Ocean freight costs have bottomed out as demand for goods and raw materials has dwindled amid rising consumer prices that have discouraged spending.
Royal Cargo chair and group CEO Michael Raeuber, in a recent interview with the reporters, said shipping costs have significantly gone down after peaking due to pandemic-induced factors such as lack of container vessels and mobility restrictions.
For example, he said that sending a 40-foot container via sea freight from the Philippines to the United States now costs $2,000, which was markedly lower compared to $20,000 months earlier.
“We are now at the bottom. I don’t think that you can go much lower than that,” he said.
This bodes well for the business sector, he said, as they can pocket some savings given the current prices.
“But what I also told the public: that’s your opportunity. You pay much less now for freight, as well as outbound,” he stressed.
Raeuber noted that the global trade had slowed down after the economy “overheated” when more activities had resumed due to the easing of mobility restrictions, translating to weaker shipping demand.
According to IHS Market, global manufacturing activities have contracted for the second successive month in September due to cost pressures.
“There is less demand from the public because the prices went up. As items cost more money, the public can purchase less,” he said.
Current market volatility, such as inflation and elevated interest rates, were also pushing the consumers not to buy as much and redirect their funds into savings instead, the Royal Cargo official added.
German logistics firm DHL, in its recent monthly market update, agreed that the demand for shipping services in general would continue to weaken moving forward.
It noted that the “war risk, skyrocketing energy costs, political instability and general inflation, all of which are now impacting overall consumer spending and thus trade volumes,” were the cause for this.
With lower demand, Raeuber said there were no shipping delays anymore.
The business sector, to recall, had expressed concern about shipping constraints that resulted in delays in the delivery of items for months.
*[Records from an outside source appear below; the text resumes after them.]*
(** X1. In the answer of GET /api/products every site's [total] is the
    length of that site's own product list, the totals of the sites add up
    to [total_products], and a product is in [all_products] exactly when
    it is in the list of some site. *)
Theorem get_all_products_totals_are_consistent (dir : list File) :
  match snd (get_all_products dir) with
  | Ok (AllProducts _ sites all_products total_products _) =>
      (∀ s e, sites !! s = Some e → se_total e = length (se_products e)) ∧
      sum_site_totals sites = total_products ∧
      (∀ p, p ∈ all_products ↔ ∃ s e, sites !! s = Some e ∧ p ∈ se_products e)
  | Ok (NoParsedData _ products total) => products = [] ∧ total = 0
  | HTTPException _ _ => False
  end.
Proof.
  rw get_all_products_eq.
  set (results := loaded_records (glob dir "*-parsed.json")).
  destruct (glob dir "*-parsed.json") as [|f fs] eqn:G; first done.
  cbn [snd]. split; last split.
  - intros s e. destruct (group_results_eq results s) as [_ ->].
    destruct (head (with_site s results)); simpl; last done.
    intros [= <-]. by rw /= length_all_products_of.
  - pose proof (sum_site_totals_group_results results ∅ []) as H.
    rw -/(group_results results) in H. rw H.
    by rw /sum_site_totals map_to_list_empty.
  - intros p. rw elem_of_all_products_of. split.
    + intros (r & Hr & Hp).
      destruct (group_results_eq results (site_key r)) as [_ Hs].
      assert (r ∈ with_site (site_key r) results) as Hw
        by by apply list_elem_of_filter.
      destruct (with_site (site_key r) results) as [|first later] eqn:W;
        first by apply elem_of_nil in Hw.
      eexists _, _. split; first exact Hs.
      cbn [se_products]. apply elem_of_all_products_of. by exists r.
    + intros (s & e & Hs & Hp).
      destruct (group_results_eq results s) as [_ Hs']. rw Hs' in Hs.
      destruct (head (with_site s results)); simpl in Hs; last done.
      injection Hs as <-. simpl in Hp.
      apply elem_of_all_products_of in Hp as (r & Hr & Hp).
      apply list_elem_of_filter in Hr as [_ Hr]. by exists r.
Qed.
This was after economic activities picked up after the lifting of lockdowns.
According to the Philippine Ports Authority, the total cargo throughput grew by 7.40 percent to 262.05 million metric tons (MMT) last year from 243.99 MMTs in 2020 with the return of more economic activities.
The bulk of these was accounted for by foreign trade whose cargo volume rose by 10.07 percent to 165.54 MMTs; domestic cargo, on the other hand, was up 3.11 percent to 96.5 MMTs.